Top of PROVIDED DATA

Lemma export_asks_for_pdf (r : value) (job : string) (w : world) :
  job_id (session w) = PStr job ->
  download_pdf_pressed ui = true ->
  exists e,
    export_results ui r w
    = (Done tt,
       after 1 [Header "💾 Export Results"; Columns 2; json_download r job;
                Button "📑 Download PDF"; Request (export_request ui w); e] w)
    /\ e = match service w (calls w) with
           | Responds resp =>
               if status_code resp =? 200 then pdf_download resp job
               else Notice Error "PDF generation failed"
           | Fails msg => Notice Error ("Error downloading PDF: " ++ msg)
           end.
Proof.
  intros Hj Hp. unfold export_results. step.
  rewrite (export_name_runs _ _ job) by exact Hj. step. rewrite Hp.
  unfold try_except, job_endpoint, requests_get, send. step.
  cbn [service calls shown session].
  destruct (service w (calls w)) as [resp|msg].
  - destruct (status_code resp =? 200); eexists; (split; [|reflexivity]).
    + step. rewrite (export_name_runs _ _ job) by exact Hj. step. same_world.
    + step. same_world.
  - eexists. split; [|reflexivity]. step. same_world.
Qed.

End ExportOutcomes.

(** X16.  The PDF export, when its button is pressed in a session whose job
    identifier is a string: one request for the job's PDF with a timeout
    of 30 seconds, after the JSON download has been offered.  A 200 offers
    the body as [frame-analysis-report-<first 8 characters>.pdf]; another
    status code shows [PDF generation failed]; a failed call shows
    [Error downloading PDF:] and the exception's text.  The export never
    raises. *)
Theorem pdf_export_outcome {I : Interp} (ui : inputs) (r : value)
    (job : string) (w : world) :
  job_id (session w) = PStr job ->
  download_pdf_pressed ui = true ->
  fst (export_results ui r w) = Done tt
  /\ requests_in (emitted (export_results ui r) w) = [export_request ui w]
  /\ In (json_download r job) (emitted (export_results ui r) w)
  /\ (forall resp, service w (calls w) = Responds resp ->
      status_code resp = 200 ->
      last (emitted (export_results ui r) w) Divider = pdf_download resp job)
  /\ (forall resp, service w (calls w) = Responds resp ->
      status_code resp <> 200 ->
      last (emitted (export_results ui r) w) Divider
      = Notice Error "PDF generation failed")
  /\ (forall msg, service w (calls w) = Fails msg ->
      last (emitted (export_results ui r) w) Divider
      = Notice Error ("Error downloading PDF: " ++ msg)).
Proof.
  intros Hj Hp.
  destruct (export_asks_for_pdf ui r job w Hj Hp) as (e & Hrun & He).
  assert (E : emitted (export_results ui r) w
              = [Header "💾 Export Results"; Columns 2; json_download r job;
                 Button "📑 Download PDF"; Request (export_request ui w); e]).
  { apply emitted_trace. rewrite Hrun. reflexivity. }
  rewrite E, Hrun. clear E Hrun.
  split; [reflexivity|].
  split; [destruct e; try reflexivity; destruct (service w (calls w)) as [resp|msg];
          [destruct (status_code resp =? 200)|]; discriminate|].
  split; [cbn; auto|].
  cbn [last]. split; [|split].
  - intros resp Hs Hc. rewrite Hs, Hc in He. exact He.
  - intros resp Hs Hc. rewrite Hs in He.
    destruct (Z.eqb_spec (status_code resp) 200); [contradiction | exact He].
  - intros msg Hs. rewrite Hs in He. exact He.
Qed.

Lemma pdf_export_outcome_witness :
  let ui := {| API_BASE_URL := "https://your-api.onrender.com";
               media_type := Video;
               analysis_mode := "standard";
               sampling_mode := "sampled";
               sequence_type := "ordered";
               uploaded_file := None;
               uploaded_files := [];
               analyze_video_pressed := false;
               analyze_images_pressed := false;
               severity_filter := [];
               download_pdf_pressed := true |} in
  let w := start (Some polling_session) (fun _ => http_error 503) in
  requests_in (emitted (export_results ui (PDict [])) w)
  = [export_request ui w]
  /\ last (emitted (export_results ui (PDict [])) w) Divider
     = Notice Error "PDF generation failed".
Proof.
  intros ui w.
  destruct (pdf_export_outcome ui (PDict []) "abc123" w eq_refl eq_refl)
    as (_ & Q & _ & _ & F & _).
  split; [exact Q | exact (F _ eq_refl ltac:(discriminate))].
Defined.

(** ** A job identifier that is not a string *)

(** X17.  The export section slices the session's job identifier for the file
    name outside any [try]: when the identifier is a number, as an
    accepted upload can leave it, and the stored result has the documented
    shape ([result_shape]) with findings that fall in no selected group,
    the results tab raises [TypeError] after the export header; it sends
    no request and offers no download. *)
Theorem export_raises_on_numeric_job_id {I : Interp} (ui : inputs) (w : world)
    (d : list (string * value)) (fs : list (list (string * value))) (n : Z) :
  results (session w) = PDict d ->
  result_shape (PDict d) = true ->
  lookup "findings" d = Some (PList (map PDict fs)) ->
  fs <> [] ->
  shows ui "High" (map PDict (filter (in_bucket "high") fs))
  || shows ui "Medium" (map PDict (filter (in_bucket "medium") fs))
  || shows ui "Low" (map PDict (filter (in_bucket "low") fs)) = false ->
  job_id (session w) = PInt n ->
  fst (results_tab ui w)
  = Raised (TypeError "'int' object is not subscriptable")
  /\ Forall no_download (emitted (results_tab ui) w)
  /\ requests_in (emitted (results_tab ui) w) = [].
Proof.
  intros Hr Hshape Hf Hne Hs Hj.
  destruct (results_tab_reaches_export ui d fs w Hr Hshape Hf Hne Hs)
    as (evs & Hrun & Q & D & _).
  assert (Hx : export_results ui (PDict d) (after 0 evs w)
               = (Raised (TypeError "'int' object is not subscriptable"),
                  after 0 (evs ++ [Header "💾 Export Results"; Columns 2]) w)).
  { unfold export_results, export_name. step. cbn [session after shown].
    rewrite Hj. cbn [py_slice_to type_name]. step. same_world. }
  rewrite Hx in Hrun.
  assert (E : emitted (results_tab ui) w
              = (evs ++ [Header "💾 Export Results"; Columns 2])%list).
  { apply emitted_trace. rewrite Hrun. reflexivity. }
  rewrite E, Hrun. split; [reflexivity|]. split.
  - apply Forall_app. split; [exact D | repeat constructor].
  - rewrite requests_in_app, Q. reflexivity.
Qed.
(** * gloria-mcp: the response shapers, the API client and the tool registry

    A shallow embedding of [gloria_mcp/models.py], [gloria_mcp/client.py]
    and [gloria_mcp/server.py].  Decoded JSON is a [value]; a Python [dict]
    is an insertion-ordered association list; exceptions are the [Raise]
    branch of [result]; the process state (environment, the module-level
    client, its HTTP sessions, the GETs handed to httpx) is threaded by a
    state-and-exception monad.  A [str] is modelled by its UTF-8 bytes. *)

From Stdlib Require Import ZArith String Ascii List Floats.
From stdpp Require Import base tactics option list strings gmap.

#[local] Set Warnings "-register-all".
Local Open Scope string_scope.
Local Open Scope list_scope.
Local Open Scope Z_scope.

(** ** The Python values the adapter handles *)

Module Py.

(** What [json()] decodes to: [None], [bool], [int], [float], [str],
    [list] and [dict] with string keys. *)
Inductive value : Type :=
| VNone
| VBool (b : bool)
| VInt (n : Z)
| VFloat (x : float)
| VStr (s : string)
| VList (l : list value)
| VDict (d : list (string * value)).

(** A [dict] keeps its keys in insertion order. *)
Abbreviation dict := (list (string * value)).

(** The exceptions that can reach the adapter; all derive from
    [Exception]. *)
Inductive exn : Type :=
| KeyError (k : string)
| TypeError
| AttributeError
| RuntimeError (msg : string)
| HTTPStatusError (status : Z)
| TransportError
| InvalidURL
| JSONDecodeError
| UnicodeDecodeError.

Inductive result (A : Type) : Type :=
| Ok (a : A)
| Raise (e : exn).
Arguments Ok {A} a.
Arguments Raise {A} e.

#[global] Instance result_ret : MRet result := @Ok.
#[global] Instance result_bind : MBind result := λ A B f r,
  match r with
  | Ok a => f a
  | Raise e => Raise e
  end.
#[global] Instance result_fmap : FMap result := λ A B f r,
  match r with
  | Ok a => Ok (f a)
  | Raise e => Raise e
  end.
Fixpoint scan (s : list byte) : scan_result :=
  match s with
  | [] => Valid
  | b0 :: s1 =>
    if between 0x00 0x7F b0 then shift 1 (scan s1)
    else if between 0xC2 0xDF b0 then
      match s1 with
      | [] => Truncated 0
      | b1 :: s2 =>
        if continuation b1 then shift 2 (scan s2) else Invalid 0 2
      end
    else if between 0xE0 0xEF b0 then
      match s1 with
      | [] => Truncated 0
      | b1 :: s2 =>
        if second_of_three b0 b1 then
          match s2 with
          | [] => Truncated 0
          | b2 :: s3 =>
            if continuation b2 then shift 3 (scan s3) else Invalid 0 3
          end
        else Invalid 0 2
      end
    else if between 0xF0 0xF4 b0 then
      match s1 with
      | [] => Truncated 0
      | b1 :: s2 =>
        if second_of_four b0 b1 then
          match s2 with
          | [] => Truncated 0
          | b2 :: s3 =>
            if continuation b2 then
              match s3 with
              | [] => Truncated 0
              | b3 :: s4 =>
                if continuation b3 then shift 4 (scan s4) else Invalid 0 4
              end
            else Invalid 0 3
          end
        else Invalid 0 2
      end
    else Invalid 0 1
  end.

(** Iterating over a file opened with [open(path, 'r', encoding='utf-8')]:
    the default [newline=None] is universal-newlines mode, where CR LF and
    a lone CR both end a line and are handed to the program as LF.  The
    last line keeps whatever it has when the file does not end in a line
    terminator. CR and LF are never part of a multi-byte sequence, so the
    translation can be done on the encoded text. *)
Fixpoint readlines (s : list byte) : list line :=
  match s with
  | [] => []
  | b :: r =>
    if Byte.eqb b LF then [LF] :: readlines r
    else if Byte.eqb b CR then
      [LF] :: readlines (match r with
                         | b' :: r' => if Byte.eqb b' LF then r' else r
                         | [] => r
                         end)
    else match readlines r with
         | [] => [[b]]
         | l :: ls => (b :: l) :: ls
         end
  end.

(** The text reader takes the file in chunks of this many bytes
    ([TextIOWrapper._CHUNK_SIZE]) and decodes each chunk as it comes. *)
Definition chunk_size : nat := Z.to_nat 8192.

(** The bytes that were decoded when the decoder fails. A sequence that
    the end of the input cuts short fails after the last chunk. Any
    other offence fails in the chunk that holds the byte which reveals
    it: the chunks before that one were decoded, up to a sequence they
    leave incomplete. *)
Definition decoded_before_error (s : list byte) (r : scan_result)
    : list byte :=
  match r with
  | Valid => s
  | Truncated consumed => take consumed s
  | Invalid consumed needed =>
    let seen := ((needed - 1) / chunk_size * chunk_size)%nat in
    match scan (take seen s) with
    | Truncated complete => take complete s
    | _ => take seen s
    end
  end.
Lemma open_edges_app (closed : gset Edge) (es1 es2 : list Edge) :
  open_edges closed (es1 ++ es2) =
  open_edges closed es1 ++ open_edges (list_to_set es1 ∪ closed) es2.
Proof.
  revert closed. induction es1 as [|e es1 IH]; intros closed; cbn.
  - by rewrite (left_id_L ∅ (∪)).
  - destruct (decide (e ∈ closed)) as [Hin|Hnin].
    + rewrite IH. do 2 f_equal.
      rewrite (comm_L (∪) {[e]}), <- (assoc_L (∪)).
      by rewrite (absorb_closed e) by done.
    + cbn. rewrite IH. do 3 f_equal.
      by rewrite (assoc_L (∪)), (comm_L (∪) (list_to_set es1)).
Qed.

Lemma EdgeFactory_Stop_exec (w : World) :
  exec EdgeFactory_Stop w =
  mkWorld (on_edge_factory EdgeFactory.Stop (this w)) (closed_edges w)
    (con_states w) (next_con w)
    (trace w ++ (ListenerStop <$> EdgeFactory.to_stop (_edge_factory (this w))))
    (emitted w) (logs w).
Proof.
  unfold exec, EdgeFactory_Stop. rewrite bind_gets, bind_unit.
  generalize (EdgeFactory.to_stop (_edge_factory (this w))). intros els.
  assert (∀ w0, exec (foreach els (λ el, call (ListenerStop el))) w0 =
    mkWorld (this w0) (closed_edges w0) (con_states w0) (next_con w0)
      (trace w0 ++ (ListenerStop <$> els)) (emitted w0) (logs w0)) as ->.
  { induction els as [|el els IH]; intros w0.
    - cbn. rewrite app_nil_r. by destruct w0.
    - rewrite foreach_cons, IH. run_monad. by rewrite <- app_assoc. }
  reflexivity.
Qed.

Lemma length_zero {A} (l : list A) : bool_decide (length l = 0) = bool_decide (l = []).
Proof. apply bool_decide_ext. by destruct l. Qed.

Lemma Disconnect_exec (w : World) :
  let out := _con_tab (this w) in
  let inn := _rem_con_tab (this w) in
  let cons := visited w in
  let es1 := ConnectionTable.GetEdges out in
  let es2 := ConnectionTable.GetEdges inn in
  _closed (this w) = false →
  ∃ w3, torn_down cons (with_this (set_closed true) w) w3 ∧
    exec Disconnect w =
    exec (if bool_decide (es1 = []) && bool_decide (es2 = [])
          then emit Disconnected else skip)
      (mkWorld (on_edge_factory EdgeFactory.Stop (this w3))
         (list_to_set (es1 ++ es2) ∪ closed_edges w3)
         (con_states w3) (next_con w3)
         (trace w3 ++
            (close_Disconnecting <$> open_edges (closed_edges w3) (es1 ++ es2))
            ++ (ListenerStop <$> EdgeFactory.to_stop (_edge_factory (this w))))
         (emitted w3) (logs w3)).
Proof.
  intros out inn cons es1 es2 Hc.
  unfold exec at 1, Disconnect. rewrite bind_gets, Hc, bind_modify.
  set (w1 := with_this (set_closed true) w).
  rewrite bind_gets, bind_gets, bind_unit.
  pose proof (foreach_Disconnect (ConnectionTable.GetConnections out) w1) as T1.
  change (_con_tab (this w1)) with out.
  change (_rem_con_tab (this w1)) with inn.
  set (w2 := exec (foreach _ _) w1) in *.
  rewrite bind_gets, bind_unit.
  pose proof (foreach_Disconnect
                (ConnectionTable.GetConnections (_rem_con_tab (this w2))) w2)
    as T2.
  set (w3 := exec (foreach _ _) w2) in *.
  pose proof (torn_down_app _ _ _ _ _ T1 T2) as T.
  change (torn_down cons w1 w3) in T.
  exists w3. split; [done|].
  destruct T as (_ & _ & _ & _ & _ & _ & _ & Hf & He1 & He2 & _ & _).
  rewrite bind_gets, bind_unit, foreach_close_if_open.
  rewrite bind_gets, bind_unit, foreach_close_if_open.
  rewrite bind_unit, EdgeFactory_Stop_exec.
  cbn [this closed_edges con_states next_con trace emitted logs].
  unfold ConnectionTable.GetEdges. rewrite He1, He2, Hf.
  change (ConnectionTable.edges (_con_tab (this w1))) with es1.
  change (ConnectionTable.edges (_rem_con_tab (this w1))) with es2.
  change (_edge_factory (this w1)) with (_edge_factory (this w)).
  rewrite !length_zero.
  rewrite open_edges_app, list_to_set_app_L, fmap_app.
  rewrite (assoc_L (∪) (list_to_set es2)), (comm_L (∪) (list_to_set es2)).
  rewrite <- !app_assoc. reflexivity.
Qed.
(** * LIT span-graph module: loading coordination and annotation normalisation

    A shallow embedding of
      - [lit_nlp/client/core/lit_module.ts]   ([LitModule.loadLatest]) and
      - [lit_nlp/client/modules/span_graph_module.ts]
        ([tagsToEdges], [spansToEdges], [mapTokenToTags], [parseInput],
         [shouldDisplayModule], [updatePredDisplayData]),
    together with the properties the design document states about them.

    The normaliser is embedded twice.  On values ([parseInput]) a record
    is a tree and the functions are pure: this is the model most
    properties are stated on.  On a store ([OnStore.parseInput]) objects
    and arrays are cells that [push] and property assignment overwrite:
    this is the model in which "does not mutate its inputs" is a
    statement to prove; it is shown to refine the first one.  An [async]
    function is embedded as its two halves, before and after its
    [await]. *)

From stdpp Require Import base option list strings gmap.
From Stdlib Require Import ZArith Lia.

Open Scope Z_scope.
Open Scope string_scope.
Open Scope list_scope.
Lemma end_pose_of_spec (spot : Stitcher.corners) :
  (parking_depth_buffer config < 0
   /\ end_pose_of config vehicle_params spot = Aborted)
  \/ (0 <= parking_depth_buffer config
      /\ exists end_y,
           end_pose_of config vehicle_params spot
           = Returns [(x (Stitcher.left_top spot)
                       + x (Stitcher.right_top spot)) / 2;
                      end_y;
                      if parking_inwards config
                      then Angle (vsub (Stitcher.left_down spot)
                                       (Stitcher.left_top spot))
                      else NormalizeAngle
                             (Angle (vsub (Stitcher.left_down spot)
                                          (Stitcher.left_top spot)) + M_PI);
                      0]
           /\ (Decider.kMathEpsilon
               < Angle (vsub (Stitcher.left_down spot) (Stitcher.left_top spot)) ->
               end_y
               <= y (Stitcher.left_down spot)
                  - ((if parking_inwards config
                      then front_edge_to_center vehicle_params
                      else back_edge_to_center vehicle_params)
                     + parking_depth_buffer config))
           /\ (Angle (vsub (Stitcher.left_down spot) (Stitcher.left_top spot))
               <= Decider.kMathEpsilon ->
               y (Stitcher.left_down spot)
               + ((if parking_inwards config
                   then front_edge_to_center vehicle_params
                   else back_edge_to_center vehicle_params)
                  + parking_depth_buffer config)
               <= end_y)).
Proof.
  unfold end_pose_of, Qgeb, Qgtb.
  destruct (Qle_bool 0 (parking_depth_buffer config)) eqn:B; cbn [negb].
  - right. apply Qle_bool_iff in B. split; [exact B|].
    eexists. split; [reflexivity|].
    set (h := Angle _).
    destruct (Qltb kMathEpsilon h) eqn:Hd.
    + apply Qltb_lt in Hd. split; [|intros L; exfalso; lra]. intros _.
      destruct (parking_inwards config).
      * pose proof (Q.le_max_r
                      (3 * - (y (Stitcher.left_top spot)
                              - y (Stitcher.left_down spot)) / 4)
                      (front_edge_to_center vehicle_params)). lra.
      * pose proof (Q.le_max_r
                      (- (y (Stitcher.left_top spot)
                          - y (Stitcher.left_down spot)) / 4)
                      (back_edge_to_center vehicle_params)). lra.
    + apply Qltb_ge in Hd. split; [intros L; exfalso; lra|]. intros _.
      destruct (parking_inwards config).
      * pose proof (Q.le_max_r
                      (3 * (y (Stitcher.left_top spot)
                            - y (Stitcher.left_down spot)) / 4)
                      (front_edge_to_center vehicle_params)). lra.
      * pose proof (Q.le_max_r
                      ((y (Stitcher.left_top spot)
                        - y (Stitcher.left_down spot)) / 4)
                      (back_edge_to_center vehicle_params)). lra.
  - left. split; [|reflexivity].
    apply Qnot_le_lt. intros L. apply Qle_bool_iff in L. congruence.
Qed.
Lemma chunk_document_empty (tc : TextChunker) (source : pystr) :
  chunk_size tc - overlap tc <> 0 ->
  chunk_document tc [] source = inr [].
Proof.
  intros Hstep. unfold chunk_document, py_range. cbn [len length Z.of_nat].
  destruct (Z.eqb_spec (chunk_size tc - overlap tc) 0); [contradiction|].
  unfold range_count.
  destruct (0 <? chunk_size tc - overlap tc); reflexivity.
Qed.

(** C8. When the text of the file is read and the chunker finds no
    chunk in the cleaned text, [ingest_path] raises the empty-document
    error and nothing has changed: the store (hence its number of
    vectors), the index directory and the calls made to the providers
    are as before.  A file without content is such a file, for every
    chunker [TextChunker(...)] can build. *)
Theorem ingest_path_empty_document (file_path : Path) (sys : Sys F) (raw_text : pystr) :
  load_text file_path = inr raw_text ->
  chunk_document chunker (clean raw_text) (name file_path) = inr [] ->
  ingest_path file_path sys = (inl (EmptyDocumentError (name file_path)), sys)
  /\ (forall size ovl tc source,
        TextChunker_init size ovl = inr tc ->
        chunk_document tc (clean []) source = inr []).
Proof.
  intros Hload Hchunks. split.
  - unfold ingest_path, bind, lift, raise. rewrite Hload, Hchunks. reflexivity.
  - intros size ovl tc source Hinit.
    change (clean []) with (@nil N).
    apply chunk_document_empty.
    unfold TextChunker_init in Hinit.
    destruct (Z.geb_spec ovl size); [discriminate|].
    injection Hinit as <-. cbn. lia.
Qed.
End ServiceProperties.

(* ===================================================================== *)
(** ** The model at work: rational scores *)
(* ===================================================================== *)

(** The order of the rationals is a total preorder. *)
#[export] Instance Q_ScoreOrder : ScoreOrder Q.
Proof.
  split; cbn.
  - intros a b. rewrite !Qle_bool_iff.
    destruct (Qlt_le_dec a b) as [Hlt|Hle]; [right|left]; [apply Qlt_le_weak|]; assumption.
  - intros a b c. rewrite !Qle_bool_iff. intros Hba Hcb.
    eapply Qle_trans; eassumption.
Qed.

(** Taking the first [k] of the stable sort is a choice FAISS may
    make. *)
#[export] Instance Q_KnnSpec : KnnSpec Q.
Proof.
  split; intros k l; cbn [knn Q_Knn].
  - rewrite length_take, sorted_desc_length. reflexivity.
  - apply descending_firstn, sorted_desc_descending. exact _.
  - exists (drop k (sorted_desc snd l)). split.
    + rewrite take_drop. apply sorted_desc_perm.
    + pose proof (sorted_desc_descending snd l) as Hs. unfold descending in Hs.
      revert Hs. generalize (sorted_desc snd l). clear l.
      induction k as [|k IH]; intros l Hs.
      * apply Forall_forall. intros r _. constructor.
      * destruct l as [|x l]; [constructor|].
        apply StronglySorted_inv in Hs as [Hl Hx]. cbn [take drop].
        specialize (IH l Hl).
        apply Forall_forall. intros r Hr. constructor.
        -- apply (proj1 (Forall_forall _ _) Hx).
           exact (subseteq_drop k l r Hr).
        -- apply (proj1 (Forall_forall _ _) IH). exact Hr.
Qed.
(** * Blueforge collaboration server: SocketService.ts and RedisService.ts

    A shallow embedding of the real-time collaboration service
    (backend/src/services/SocketService.ts) together with the cache
    primitives it calls (backend/src/services/RedisService.ts), and the
    properties of the session coordinator checked against it.

    Conventions of the model.
    - A handler run is one atomic transition; every clock read inside one
      run ([Date.now()], [new Date()]) is the same instant [now], in
      milliseconds. The Redis server shares that clock.
    - The Redis store is a finite map from keys to entries carrying the
      write instant and the TTL given to [setEx]; [setEx] is refused for a
      TTL that is not positive, and the other calls resolve.
    - socket.io is represented by what the service uses of it: the room
      index filled by the service's [socket.join] calls (emptied for a socket
      when it closes), the room socket.io itself keeps for every connected
      socket under the socket's own id, the three ways of emitting
      ([socket.emit], [socket.to(room).emit], [io.to(room).emit]) and the
      once-only dispatch of [disconnect]. *)

From Stdlib Require Import ZArith Lia Ascii DecimalString DecimalZ.
From stdpp Require Import gmap strings list fin_maps.

#[local] Set Warnings "-clear-no-such-hyp".

Local Open Scope string_scope.
Local Open Scope Z_scope.

(** ** JavaScript values *)

(** Truthiness of an optional string field: [undefined] and the empty string
    are falsy. *)
Definition truthy (v : option string) : bool :=
  match v with
  | Some s => negb (String.eqb s "")
  | None => false
  end.

(** [`${n}`] for an integer [n]. *)
Definition template_int (n : Z) : string :=
  NilZero.string_of_int (Z.to_int n).

(** [s.substr(start, len)]. *)
Definition substr (start len : nat) (s : string) : string :=
  String.substring start len s.

(** [[...new Set(users)]]: insertion order, first occurrence kept. *)
Fixpoint set_spread_from (seen : list string) (users : list string) : list string :=
  match users with
  | [] => []
  | u :: rest =>
      if bool_decide (u ∈ seen) then set_spread_from seen rest
      else u :: set_spread_from (u :: seen) rest
  end.

Definition set_spread (users : list string) : list string :=
  set_spread_from [] users.

(** ** Data model *)

(** [interface UserSocket extends Socket { userId?; projectId? }], with
    socket.io's [connected] flag. *)
Record UserSocket := mkSocket {
  userId : option string;
  projectId : option string;
  connected : bool
}.

Record position := mkPosition { line : Z; column : Z }.

(** Values the service serialises into Redis. *)
Inductive cache_value :=
| CursorValue (pos : position)
| SessionValue (socketId : string) (lastSeen : Z) (isActive : bool).

(** One key written by [setEx(key, ttl, value)] at instant [written_at]. *)
Record cache_entry := mkEntry {
  value : cache_value;
  written_at : Z;
  ttl : Z
}.

(** Events emitted by the server. *)
Inductive outbound :=
| UserJoined (uid sid : string) (timestamp : Z)
| AuthError (message : string)
| CursorUpdate (uid : string) (pos : position) (timestamp : Z)
| FileChange (fileId content changes uid : string) (timestamp : Z)
| ChatMessage (id uid pid content type : string) (timestamp : Z)
| TypingStart (uid : string) (timestamp : Z)
| TypingStop (uid : string) (timestamp : Z)
| UserLeft (uid sid : string) (timestamp : Z)
| Custom (event data : string).

(** How an emission was addressed. *)
Inductive address :=
| ToSocket (sid : string)
| ToRoom (room : string)
| ToRoomExcept (room sender : string).

Record emission := mkEmission {
  addr : address;
  recipients : gset string;
  payload : outbound
}.

(** Payloads received from clients. [authenticate] may arrive without a
    payload object, in which case reading [data.userId] throws. *)
Record auth_data := mkAuth { a_userId : string; a_projectId : string }.
Record file_data := mkFile { f_fileId : string; f_content : string; f_changes : string }.
Record chat_data := mkChat { c_message : string; c_type : option string }.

Bottom of PROVIDED DATA

> _AIM OF THE TASK_
Out of the entries above, write out only the lines between the line holding "((y (Stitcher.left_top spot)" and the line holding "intros Hstep. unfold", inclusive, each exactly as given.

> _SOLVED EXERCISE_
                      ((y (Stitcher.left_top spot)
                        - y (Stitcher.left_down spot)) / 4)
                      (back_edge_to_center vehicle_params)). lra.
  - left. split; [|reflexivity].
    apply Qnot_le_lt. intros L. apply Qle_bool_iff in L. congruence.
Qed.
Lemma chunk_document_empty (tc : TextChunker) (source : pystr) :
  chunk_size tc - overlap tc <> 0 ->
  chunk_document tc [] source = inr [].
Proof.
  intros Hstep. unfold chunk_document, py_range. cbn [len length Z.of_nat].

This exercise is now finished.